Lymphocytic microparticles inhibit angiogenesis by stimulating oxidative stress and negatively regulating VEGF-induced pathways.

Recent studies have demonstrated that lymphocyte-derived microparticles (LMPs) impair endothelial cell function. However, no data currently exist regarding the contribution of LMPs in the regulation of angiogenesis. In the present study, we investigated the effects of LMPs on angiogenesis in vivo and in vitro and demonstrated that LMPs strongly suppressed aortic ring microvessel sprouting and in vivo corneal neovascularization. In vitro, LMPs considerably diminished human umbilical vein endothelial cell survival and proliferation in a concentration-dependent manner.
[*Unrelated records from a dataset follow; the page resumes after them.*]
(* ===== verification/JobDetection.v ===== *)
(** The detector of missed cron runs as the scheduler runs it, and the jobs of the server
    that keep the history true. *)
From stdpp Require Import base gmap list strings.
From Stdlib Require Import ZArith Lia.
From S2P Require Import Prelude Text CoreTypes Effects Sql Columns JobModel JobStore JobScheduler.
From S2P Require Import JobRuns JobHistory JobServer CronModel CronRepo CronRoutes CronInvariant.
From S2P Require Import CronServer CronDetection.

(** * Jobs that keep the history *)

Section Tidy.
Context `{JB : JobBackend} {W : Type}.

Lemma cleanup_tidy retention_days : tidy (W := W) (JobHistoryCleanupJob retention_days).
Proof.
  intros env ctx [c rest]. cbn. unfold JobHistoryCleanup_run. destruct (jc_cancelled ctx); [by split; [|apply drops_none]|].
  unfold bind, map_err, on_part, cleanup_old_runs. cbn. destruct (_ <? min_utc)%Z; [by split; [|apply drops_none]|].
  unfold map_err, delete_old_runs, sql_write, sql.
  destruct (cn_faults c) as [|[] fs]; cbn; (split; [done|]); try apply drops_none;
    (eexists; split; [done|]; intros r; unfold completed_before; by destruct (rw_completed_at r)).
Qed.
End Tidy.

Lemma rest_tidy {W V} id name desc (run : Env -> JobContext -> StM W (Failure JobError) (JobOutput V)) :
  tidy (mkJob id name desc (fun env ctx => on_part jw_rest (fun c w => mkJobWorld (jw_conn w) c) (run env ctx))).
Proof.
  intros env ctx [c rest]. cbn. unfold on_part. cbn. destruct (run env ctx rest). cbn.
  split; [done|apply drops_none].
Qed.

Section Detection.
Context `{CB : CronBackend} `{JB : !JobBackend} `{JV : !JsonColumn Metadata}.

Lemma missed_run_tidy : tidy CronMissedRunDetectorJob.
Proof. apply rest_tidy. Qed.
Lemma timeout_tidy : tidy CronTimeoutDetectorJob.
Proof. apply rest_tidy. Qed.

(** * A scheduled detection *)

Definition detector : string := "cron-missed-run-detector".

(** A scheduler that waits for the next time to run the detector, on healthy connections. *)
Record awaits (s : Scheduler (V := Metadata) (W := CronWorld)) (tb : JobTables) (cron : CronWorld) : Prop := {
  aw_job : exists ty, sc_jobs s !! detector = Some (mkRegisteredJob CronMissedRunDetectorJob ty false);
  aw_loop : sc_loops s !! detector = Some L_Idle;
  aw_up : sc_shutdown s = false;
  aw_defined : is_Some (select_one (is_definition detector) (jt_definitions tb));
  aw_world : sc_world s = mkJobWorld (mkConn tb []) cron;
}.

(** The rows that a run adds to the history: one that says how it went. *)
Definition success_row (run : Uuid) (started completed : Z) (metadata : Metadata) : RunRow :=
  mkRunRow (uuid_text run) detector "succeeded" (to_rfc3339 started) (Some (to_rfc3339 completed))
    (julian_ms (to_rfc3339 completed) (to_rfc3339 started)) None 0 "schedule" (Some (to_json metadata)).

Lemma tick_awaits s tb cron run : awaits s tb cron ->
  tick detector run s
  = mkScheduler (sc_jobs s) (mkJobWorld (mkConn tb []) cron)
      (sc_tasks s ++ [mkTask CronMissedRunDetectorJob run TS_Schedule P_Start])
      (<[detector := L_Busy (length (sc_tasks s))]> (sc_loops s)) false.
Proof.
  intros [[ty Hj] Hl Hsh _ Hw]. unfold tick. rewrite Hl, Hj. cbn. unfold put_loops, spawn, put_tasks. cbn.
  by rewrite Hsh, Hw.
Qed.

(** The last of the tasks moves on. *)
Lemma advance_last jobs w ts t loops sh env p w' :
  run_step env (match jobs !! job_id (tk_job t) with Some r => rj_cancelled r | None => false end) t w = (p, w') ->
  advance (length ts) env (mkScheduler (V := Metadata) (W := CronWorld) jobs w (ts ++ [t]) loops sh)
  = release (length ts) p (mkScheduler jobs w' (ts ++ [put_phase p t]) loops sh).
Proof.
  intros H. unfold advance. cbn [sc_tasks]. rewrite list_lookup_middle by done.
  unfold is_cancelled. cbn [sc_jobs sc_world]. rewrite H. unfold put_tasks, put_world. cbn.
  do 2 f_equal. rewrite <- (Nat.add_0_r (length ts)), insert_app_r. done.
Qed.

Section Run.
Context (s : Scheduler (V := Metadata) (W := CronWorld)) (tb : JobTables) (cron cron' : CronWorld).
Context (run : Uuid) (e0 e1 e2 : Env) (out : JobOutput Metadata).
Context (Hs : awaits s tb cron) (Hfresh : select_one (is_run (uuid_text run)) (jt_runs tb) = None).
Context (Hrun : cron_missed_run e1 (fun _ => false) cron = (Ok out, cron')).

#[local] Notation task p := (mkTask (V := Metadata) CronMissedRunDetectorJob run TS_Schedule p).
#[local] Notation i := (length (sc_tasks s)).

Lemma fresh_other r : select_one (is_run (uuid_text run)) (jt_runs tb) = None -> r ∈ jt_runs tb ->
  is_run (uuid_text run) r = false.
Proof. intros H Hr. apply select_one_None in H. exact (proj1 (Forall_forall _ _) H r Hr). Qed.

(** The four steps: the timer, the start of the record, the job, the end of the record. *)
Lemma run_awaits metadata : jo_metadata out = Some metadata ->
  job_steps [Tick detector run; Advance i e0; Advance i e1; Advance i e2] s
  = mkScheduler (sc_jobs s)
      (mkJobWorld (mkConn (put_runs (jt_runs tb ++ [success_row run (env_now e0 0) (env_now e2 0) metadata]) tb) []) cron')
      (sc_tasks s ++ [task (P_Ended (Recorded JS_Succeeded None (Some metadata) (Ok (uuid_text run))))])
      (after_run false false i <$> <[detector := L_Busy i]> (sc_loops s)) false.
Proof.
  intros Hm. destruct (aw_job _ _ _ Hs) as [ty Hj]. destruct (aw_defined _ _ _ Hs) as [d Hd].
  unfold job_steps. cbn [fold_left job_step]. rewrite (tick_awaits _ _ _ _ Hs).
  set (r := started_run (V := Metadata) CronMissedRunDetectorJob (run_context (uuid_text run) TS_Schedule false 0) (env_now e0 0) 0).
  set (tb1 := put_runs (jt_runs tb ++ [run_row r]) tb).
  rewrite (advance_last _ _ _ _ _ _ e0 (P_Attempt 0) (mkJobWorld (mkConn tb1 []) cron)).
  2: { cbn [run_step tk_phase tk_job job_id CronMissedRunDetectorJob]. fold detector. rewrite Hj. cbn [rj_cancelled].
       unfold run_step. cbn [tk_phase tk_job tk_triggered_by]. unfold task_repo, on_part, record_run_start, sql.
       cbn [jw_conn cn_faults cn_tables started_run jr_id jr_job_id run_context jc_run_id job_id].
       change (tk_run_id (task P_Start)) with (uuid_text run). rewrite Hfresh.
       change (job_id CronMissedRunDetectorJob) with detector. rewrite Hd. done. }
  cbn [release].
  rewrite (advance_last _ _ _ _ _ _ e1 (P_Record 0 JS_Succeeded None (Some metadata) (Ok (uuid_text run)))
             (mkJobWorld (mkConn tb1 []) cron')).
  2: { cbn [put_phase tk_job job_id CronMissedRunDetectorJob tk_run tk_triggered_by]. fold detector. rewrite Hj.
       unfold run_step. cbn [put_phase tk_phase tk_job tk_run tk_triggered_by job_run CronMissedRunDetectorJob rj_cancelled].
       unfold on_part. cbn [jw_rest run_context jc_cancelled]. rewrite Hrun. cbn. by rewrite Hm. }
  cbn [release].
  rewrite (advance_last _ _ _ _ _ _ e2 (P_Ended (Recorded JS_Succeeded None (Some metadata) (Ok (uuid_text run))))
             (mkJobWorld (mkConn (put_runs (jt_runs tb ++ [success_row run (env_now e0 0) (env_now e2 0) metadata]) tb) []) cron')).
  2: { unfold run_step. cbn [put_phase tk_phase tk_job tk_run tk_triggered_by]. unfold task_repo, on_part, record_run_complete, sql_write, sql.
       cbn [jw_conn cn_faults cn_tables drop]. unfold put_job_conn, tb1, put_runs. cbn [jw_rest jt_runs jt_definitions].
       do 4 f_equal. unfold update_where. rewrite map_app. f_equal.
       - apply update_where_id. intros x Hx Hi. assert (E := fresh_other x Hfresh Hx).
         change (tk_run_id _) with (uuid_text run) in Hi. congruence.
       - cbn. unfold is_run. cbn. change (tk_run_id _) with (uuid_text run). by rewrite String.eqb_refl. }
  done.
Qed.
End Run.

(** C35. When the timer of the missed-run detector fires on a scheduler that waits for it, and no
    statement fails, the run reports every late monitor and no punctual one: a late monitor
    gets one system-generated missed check-in, its health becomes missed, its failure is
    counted and the next run is expected from now; a monitor that is paused, reported
    already, checked in since or still within its margin is left as it was.  The history
    gets one row, of a run that succeeded, with the number of missed runs, and the loop
    waits again. *)
Theorem missed_runs_detected s tb orgs mems ms ks b au run e0 e1 e2 :
  awaits s tb (calm (tables_of orgs mems ms ks) b au) ->
  select_one (is_run (uuid_text run)) (jt_runs tb) = None ->
  NoDup (mo_id <$> ms) -> Forall monitor_ok ms -> calendar (env_now e1 0) ->
  distinct_ids e1 -> fresh_ids e1 0 ks ->
  let i := length (sc_tasks s) in
  let s' := job_steps [Tick detector run; Advance i e0; Advance i e1; Advance i e2] s in
  exists ms' new,
    missed_effect e1 ms ms' new
    /\ jw_rest (sc_world s') = calm (tables_of orgs mems ms' (ks ++ (checkin_row <$> new))) b au
    /\ jt_runs (sched_tables s')
       = jt_runs tb ++ [success_row run (env_now e0 0) (env_now e2 0)
                          [("missed_count", D_Number (Z.of_nat (length new)));
                           ("checked_at", D_Text (to_rfc3339 (env_now e1 0)))]]
    /\ sc_loops s' !! detector = Some L_Idle.
Proof.
  intros Hs Hfresh Hnd Hok Hcal Hdist Hids i s'.
  destruct (calm_missed_effect orgs mems ms ks b au e1 Hnd Hok Hcal Hdist Hids) as (ms' & new & Hrun & Heff).
  exists ms', new. unfold s', i. erewrite run_awaits; [|done|done|done|done].
  split_and!; [done|done|done|]. cbn. rewrite lookup_fmap, lookup_insert_eq. cbn. by rewrite Nat.eqb_refl.
Qed.
End Detection.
Mechanistically, the antioxidants U-74389G and U-83836E were partially protective against the antiproliferative effects of LMPs, whereas the NADPH oxidase (NOX) inhibitors apocynin and diphenyleneiodonium significantly abrogated these effects. Moreover, LMPs increased not only the expression of the NOX subunits gp91(phox), p22(phox), and p47(phox), but also the production of ROS and NOX-derived superoxide (O(2)(-)). Importantly, LMPs caused a pronounced augmentation in the protein expression of the CD36 antiangiogenic receptor while significantly downregulating the protein levels of VEGF receptor type 2 and its downstream signaling mediator, phosphorylated ERK1/2. In summary, LMPs potently suppress neovascularization in vivo and in vitro by augmenting ROS generation via NOX and interfering with the VEGF signaling pathway.